On a certain night, while on his way home, his horse broke through the roadbed, or marsh, and plunged in so deeply that the mail carrier was forced to dismount and assist his stead to rise. Sight or sound caused him to investigate the hole into which his horse’s foot had broken and there it was, the treasure, which he bore home in triumph. Sixteen thousand dollars in French coins is what old people have always claimed to have been the value of the find.

There is the tale of the three vicious-looking strangers who arrived one day in West Tisbury and journeyed to a South Side farm house where they asked for lodgings and the loan of a shovel. They disappeared after nightfall and returned later with a heavy box or chest that showed unmistakable signs of having been buried in the earth. The next morning they departed, but before they left, they settled their account, paying the farmer in coins that were tarnished and stained with age and disuse. It has been said that these men were afterwords traced and connected with a mutiny and piratical seizure of treasure aboard ship, and that they paid the penalty for their crime.
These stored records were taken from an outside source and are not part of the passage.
(** One turn of OP_MakeRecord's first loop, after affinity and expansion: the
    accumulators [nData], [nHdr], [nZero]. *)
Definition make_size (file_format : Z) (acc : Z * Z * Z) (m : Mem) : Z * Z * Z :=
  let '(nData, nHdr, nZ) := acc in
  let serial_type := sqlite3VdbeSerialType m file_format in
  let len := sqlite3VdbeSerialTypeLen serial_type in
  let nData := nData + len in
  let nHdr := nHdr + sqlite3VarintLen serial_type in
  if has m.(flags) MEM_Zero then (nData, nHdr, nZ + nZero m)
  else if negb (len =? 0) then (nData, nHdr, 0)
  else (nData, nHdr, nZ).

(** [nHdr += nVarint = sqlite3VarintLen(nHdr); if( nVarint<... ) nHdr++;] *)
Definition header_size (nHdr : Z) : Z :=
  let nVarint := sqlite3VarintLen nHdr in
  let nHdr := nHdr + nVarint in
  if nVarint <? sqlite3VarintLen nHdr then nHdr + 1 else nHdr.

(** [for(...){ i += sqlite3VdbeSerialPut(&zNewRecord[i], (int)(nByte-i), pRec,file_format); }] *)
Fixpoint put_fields (nByte i file_format : Z) (ms : list Mem) : list Z :=
  match ms with
  | [] => []
  | m :: ms =>
      let bs := sqlite3VdbeSerialPut (i32 (nByte - i)) m file_format in
      bs ++ put_fields nByte (i + Z.of_nat (length bs)) file_format ms
  end.

Record KeyInfo := mkKeyInfo {
  ki_enc : Z;
  ki_nField : Z;
  aSortOrder : list bool;
  aColl : list (option CollSeq);
}.

Record UnpackedRecord := mkUnpacked {
  pKeyInfo : KeyInfo;
  up_nField : Z;
  up_flags : Z;
  rowid : Z;
  aMem : list Mem;
}.

Definition UNPACKED_INCRKEY : Z := 0x01.
Definition UNPACKED_PREFIX_MATCH : Z := 0x02.
Definition UNPACKED_PREFIX_SEARCH : Z := 0x04.

(** A fresh cell, and [ROUND8(sizeof(UnpackedRecord))] and [sizeof(Mem)] as
    parameters of the platform. *)
Definition blank_cell : Mem := mkMem 0 0 0 0 [] 0 false 0.

(** Whether the record is allocated ([Some true] for the heap, [Some false]
    for the caller's space), and the record. *)
Definition sqlite3VdbeAllocUnpackedRecord (szRec szMem addr : Z) (oom : bool) (ki : KeyInfo)
    (szSpace : Z) : option (bool * UnpackedRecord) :=
  let nOff := Z.land (8 - Z.land addr 7) 7 in
  let nByte := szRec + szMem * (ki.(ki_nField) + 1) in
  let p := mkUnpacked ki (ki.(ki_nField) + 1) 0 0
             (replicate (Z.to_nat (ki.(ki_nField) + 1)) blank_cell) in
  if nByte >? szSpace + nOff then (if oom then None else Some (true, p))
  else Some (false, p).

(** [while( idx<szHdr && u<p->nField && d<=nKey ){ ... }]; [todo] is
    [p->nField - u]. *)
Fixpoint unpack_loop (todo : nat) (e : Z) (nKey szHdr : Z) (aKey : list Z) (idx d : Z)
    : option (list Mem) :=
  match todo with
  | O => Some []
  | S todo =>
      if (idx <? szHdr) && (d <=? nKey) then
        '(sz, serial_type) ← getVarint32 (drop (Z.to_nat idx) aKey);
        '(l, m) ← sqlite3VdbeSerialGet (drop (Z.to_nat d) aKey) serial_type (set_enc blank_cell e);
        ms ← unpack_loop todo e nKey szHdr aKey (idx + sz) (d + l);
        Some (m :: ms)
      else Some []
  end.

Definition sqlite3VdbeRecordUnpack (ki : KeyInfo) (nKey : Z) (aKey : list Z) (p : UnpackedRecord)
    : option UnpackedRecord :=
  '(idx, szHdr) ← getVarint32 aKey;
  ms ← unpack_loop (Z.to_nat p.(up_nField)) ki.(ki_enc) nKey szHdr aKey idx szHdr;
  Some (mkUnpacked p.(pKeyInfo) (Z.of_nat (length ms)) 0 p.(rowid) ms).

(** The comparison loop from field [i] on: the result and the flags and rowid
    left in [pPKey2]. *)
Fixpoint compare_loop (oom : bool) (p2 : UnpackedRecord) (nKey1 szHdr1 : Z) (aKey1 : list Z)
    (idx1 d1 i : Z) (ms : list Mem) : option (Z * (Z * Z)) :=
  let ki := p2.(pKeyInfo) in
  let finish :=
    let rc :=
      if has p2.(up_flags) UNPACKED_INCRKEY then -1
      else if has p2.(up_flags) UNPACKED_PREFIX_MATCH then 0
      else if idx1 <? szHdr1 then 1 else 0 in
    Some (rc, (p2.(up_flags), p2.(rowid))) in
  match ms with
  | [] => finish
  | m :: ms =>
      if idx1 <? szHdr1 then
        '(k, serial_type1) ← getVarint32 (drop (Z.to_nat idx1) aKey1);
        if (d1 >=? nKey1) && (sqlite3VdbeSerialTypeLen serial_type1 >? 0) then
          let rc :=
            if has p2.(up_flags) UNPACKED_INCRKEY then -1
            else if has p2.(up_flags) UNPACKED_PREFIX_MATCH then 0
            else if idx1 + k <? szHdr1 then 1 else 0 in
          Some (rc, (p2.(up_flags), p2.(rowid)))
        else
          '(l, mem1) ← sqlite3VdbeSerialGet (drop (Z.to_nat d1) aKey1) serial_type1
                         (set_enc blank_cell ki.(ki_enc));
          rc ← sqlite3MemCompare oom mem1 m
                 (if i <? ki.(ki_nField) then nth (Z.to_nat i) ki.(aColl) None else None);
          if negb (rc =? 0) then
            let rc := if (i <? ki.(ki_nField)) && nth (Z.to_nat i) ki.(aSortOrder) false
                      then - rc else rc in
            if has p2.(up_flags) UNPACKED_PREFIX_SEARCH && (i =? p2.(up_nField) - 1)
            then Some (rc, (Z.land p2.(up_flags) (Z.lnot UNPACKED_PREFIX_SEARCH), mem1.(u)))
            else Some (rc, (p2.(up_flags), p2.(rowid)))
          else compare_loop oom p2 nKey1 szHdr1 aKey1 (idx1 + k) (d1 + l) (i + 1) ms
      else finish
  end.

(** The result, and the flags and rowid of [pPKey2] afterwards. *)
Definition sqlite3VdbeRecordCompare (oom : bool) (nKey1 : Z) (aKey1 : list Z) (p2 : UnpackedRecord)
    : option (Z * (Z * Z)) :=
  '(idx1, szHdr1) ← getVarint32 aKey1;
  compare_loop oom p2 nKey1 szHdr1 aKey1 idx1 szHdr1 0
    (take (Z.to_nat p2.(up_nField)) p2.(aMem)).

Definition SQLITE_CORRUPT : Z := 11.

(** [sqlite3VdbeIdxRowid] on the [n] bytes of the index entry: the code and,
    when it is SQLITE_OK, the rowid. *)
Definition sqlite3VdbeIdxRowid (m : list Z) : option (Z * Z) :=
  let n := Z.of_nat (length m) in
  '(_, szHdr) ← getVarint32 m;
  if (szHdr <? 3) || (i32 szHdr >? n) then Some (SQLITE_CORRUPT, 0)
  else
    '(_, typeRowid) ← getVarint32 (drop (Z.to_nat (szHdr - 1)) m);
    if (typeRowid <? 1) || (typeRowid >? 9) || (typeRowid =? 7) then Some (SQLITE_CORRUPT, 0)
    else
      let lenRowid := sqlite3VdbeSerialTypeLen typeRowid in
      if n <? u32 (szHdr + lenRowid) then Some (SQLITE_CORRUPT, 0)
      else
        '(_, v) ← sqlite3VdbeSerialGet (drop (Z.to_nat (n - lenRowid)) m) typeRowid blank_cell;
        Some (SQLITE_OK, v.(u)).

(** ** One value *)

(** Byte [k] of [v], from the least significant. *)
Definition byte (k v : Z) : Z := (v / 256 ^ k) mod 256.

Lemma byte_range k v : 0 <= byte k v < 256.
Proof. apply Z.mod_pos_bound. lia. Qed.

Fixpoint be_bytes (k : nat) (v : Z) : list Z :=
  match k with O => [] | S k => byte (Z.of_nat k) v :: be_bytes k v end.

Lemma byte_shift k v : 0 <= k -> byte k (v / 256) = byte (k + 1) v.
Proof.
  intros. unfold byte. rewrite Z.pow_add_r, Z.div_div by lia. do 2 f_equal. lia.
Qed.

Lemma be_bytes_snoc k : forall v, be_bytes (S k) v = be_bytes k (v / 256) ++ [byte 0 v].
Proof.
  induction k as [|k IH]; intros v; [done|].
  change (be_bytes (S (S k)) v) with (byte (Z.of_nat (S k)) v :: be_bytes (S k) v).
  rewrite IH. cbn [be_bytes app]. rewrite byte_shift by lia. repeat f_equal. lia.
Qed.

Lemma put_be_bytes k : forall v acc, put_be k v acc = be_bytes k v ++ acc.
Proof.
  induction k as [|k IH]; intros v acc; [done|]. cbn [put_be].
  rewrite IH, be_bytes_snoc, <- app_assoc, land_ff, Z.shiftr_div_pow2 by lia.
  cbn [app]. unfold byte. change (256 ^ 0) with 1. change (2 ^ 8) with 256.
  rewrite Z.div_1_r. do 2 f_equal. zlia.
Qed.

Lemma lor3 a b c :
  0 <= b < 256 -> 0 <= c < 256 ->
  Z.lor (Z.lor (Z.shiftl a 16) (Z.shiftl b 8)) c = (a * 256 + b) * 256 + c.
Proof.
  intros Hb Hc. rewrite !Z.shiftl_mul_pow2, lor_disjoint_add by (try lia; change (2 ^ 8) with 256; change (2 ^ 16) with 65536; lia).
  replace (a * 2 ^ 16 + b * 2 ^ 8) with ((a * 256 + b) * 2 ^ 8) by lia.
  rewrite lor_disjoint_add by lia. lia.
Qed.

Lemma lor2 a b : 0 <= b < 256 -> Z.lor (Z.shiftl a 8) b = a * 256 + b.
Proof. intros. rewrite Z.shiftl_mul_pow2, lor_disjoint_add by lia. lia. Qed.

Lemma be32_val b0 b1 b2 b3 :
  0 <= b1 < 256 -> 0 <= b2 < 256 -> 0 <= b3 < 256 ->
  be32 b0 b1 b2 b3 = i32 (((b0 * 256 + b1) * 256 + b2) * 256 + b3).
Proof.
  intros. unfold be32. f_equal.
  rewrite !Z.shiftl_mul_pow2 by lia.
  rewrite (lor_disjoint_add b0 (b1 * 2 ^ 16) 24) by lia.
  replace (b0 * 2 ^ 24 + b1 * 2 ^ 16) with ((b0 * 256 + b1) * 2 ^ 16) by lia.
  rewrite (lor_disjoint_add _ (b2 * 2 ^ 8) 16) by lia.
  replace ((b0 * 256 + b1) * 2 ^ 16 + b2 * 2 ^ 8) with (((b0 * 256 + b1) * 256 + b2) * 2 ^ 8) by lia.
  rewrite lor_disjoint_add by lia. lia.
Qed.

(** A 32-bit word of [v] from its four bytes, bytes [k .. k+3]. *)
Lemma be32_word k v :
  0 <= k ->
  be32 (byte (k + 3) v) (byte (k + 2) v) (byte (k + 1) v) (byte k v) = i32 (v / 256 ^ k).
Proof.
  intros Hk. pose proof (byte_range (k + 2) v). pose proof (byte_range (k + 1) v).
  pose proof (byte_range k v). rewrite be32_val by lia. unfold byte.
  rewrite !Z.pow_add_r, <- !Z.div_div by lia. set (w := v / 256 ^ k).
  change (256 ^ 3) with (256 * 256 * 256). change (256 ^ 2) with (256 * 256). change (256 ^ 1) with 256.
  rewrite <- !Z.div_div by lia. clearbody w. clear.
  unfold wrap_s. f_equal. change (2 ^ 32) with 4294967296. change (2 ^ (32 - 1)) with 2147483648.
  set (q1 := w / 256). set (q2 := q1 / 256). set (q3 := q2 / 256).
  assert (w = 256 * q1 + w mod 256) by (apply Z.div_mod; lia).
  assert (q1 = 256 * q2 + q1 mod 256) by (apply Z.div_mod; lia).
  assert (q2 = 256 * q3 + q2 mod 256) by (apply Z.div_mod; lia).
  assert (q3 = 256 * (q3 / 256) + q3 mod 256) by (apply Z.div_mod; lia).
  replace (((q3 mod 256 * 256 + q2 mod 256) * 256 + q1 mod 256) * 256 + w mod 256 + 2147483648)
    with (w + 2147483648 + (- (q3 / 256)) * 4294967296) by lia.
  by rewrite Z_mod_plus_full.
Qed.

Lemma byte_u64 k i : 0 <= k < 8 -> byte k (u64 i) = byte k i.
Proof.
  intros Hk. unfold byte, wrap_u.
  assert (2 ^ 64 = 256 ^ k * (256 * 256 ^ (7 - k))) as E.
  { replace (256 * 256 ^ (7 - k)) with (256 ^ (8 - k))
      by (rewrite <- Z.pow_succ_r by lia; f_equal; lia).
    rewrite <- Z.pow_add_r by lia. replace (k + (8 - k)) with 8 by lia. done. }
  rewrite E. rewrite Z.rem_mul_r by lia.
  rewrite (Z.mul_comm (256 ^ k)), Z.div_add by lia.
  rewrite (Z.div_small (i mod 256 ^ k)) by (apply Z.mod_pos_bound; lia).
  rewrite Z.add_0_l, Z.rem_mul_r, Z.mul_comm, Z.mod_add by lia.
  apply Z.mod_small, Z.mod_pos_bound. lia.
Qed.

Lemma be_bytes_u64 k i : (k <= 8)%nat -> be_bytes k (u64 i) = be_bytes k i.
Proof.
  induction k as [|k IH]; intros Hk; [done|]. cbn [be_bytes].
  rewrite byte_u64, IH by lia. done.
Qed.

Lemma be_bytes_length k v : length (be_bytes k v) = k.
Proof. induction k; cbn; congruence. Qed.

Lemma be_bytes_ok k v : bytes_ok (be_bytes k v).
Proof. induction k; constructor; [apply byte_range|done]. Qed.

(** Reads at literal offsets of an explicit list. *)
Ltac nth_term l k :=
  lazymatch k with
  | 0 => lazymatch l with ?a :: _ => constr:(a) end
  | _ => lazymatch l with _ :: ?t => let k' := eval cbv in (k - 1) in nth_term t k' end
  end.

Ltac read_bytes :=
  repeat match goal with
  | |- context [rd ?l ?k] => let x := nth_term l k in change (rd l k) with (Some x)
  end;
  cbn [mbind option_bind].

Lemma word_pair x :
  is_i64 x -> i64 (Z.lor (u64 (Z.shiftl (u64 (i32 (x / 2 ^ 32))) 32)) (u32 (i32 x))) = x.
Proof.
  intros Hx. rewrite (lor_shl_add 64) by (unfold_int; zlia).
  change (2 ^ 32) with 4294967296. zlia.
Qed.

(** The payload sizes of the integer serial types. *)
Definition int_types : list (Z * Z) := [(1, 1); (2, 2); (3, 3); (4, 4); (5, 6); (6, 8)].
Not all of these tales are confined to the South Side by any means. The story has been told of a farmer who was walking along the Sound beach near a high sand cliff, after a heavy storm, and who found a small wooden keg that had been washed out of the side of the cliff. There were several objects of value contained in the keg, besides money, and the hoard was generally accepted as being that of a pirate.

These are some of the tales of treasure found, but there are quite as many more of treasure that has never been located. Within three years’ time there have been discovered in secret compartments in antique furniture, two maps or charts, drawn by hand and giving the bearings of something buried. Treasure or not, whatever the contents of the caches, it was deemed of sufficient value to warrant preserving and concealing the maps. No one who has seen these maps can definitely locate the places designated on them, and thus a very pretty puzzle is presented which may be solved by someone who may be amply rewarded for his pains.

There is the legend of Beck’s Pond, which lies a stone’s throw from Vineyard Sound. There is a mound of earth on the south side of the pond, marking the site of a chimney and fireplace long since fallen and crumbled to ruin, but proving that a dwelling once stood there. Who the family may have been who lived in that spot no one has ever heard. Doubtless it was one who gave the pond its name, but whether the name was actually Beck, or whether Beck is a shortening of Rebecca, has never been explained. But according to the legend, a woman was living there alone at the time of Gray’s raid in the Revolution, and becoming alarmed at the sight of the approaching fleet of enemy ships, she gathered her valuables together and buried them somewhere near the house, concealing the place so thoroughly that she was never able to find it herself. Many people have searched for this treasure, and the ground has been ploughed over near the pond, but the hiding place has never been discovered.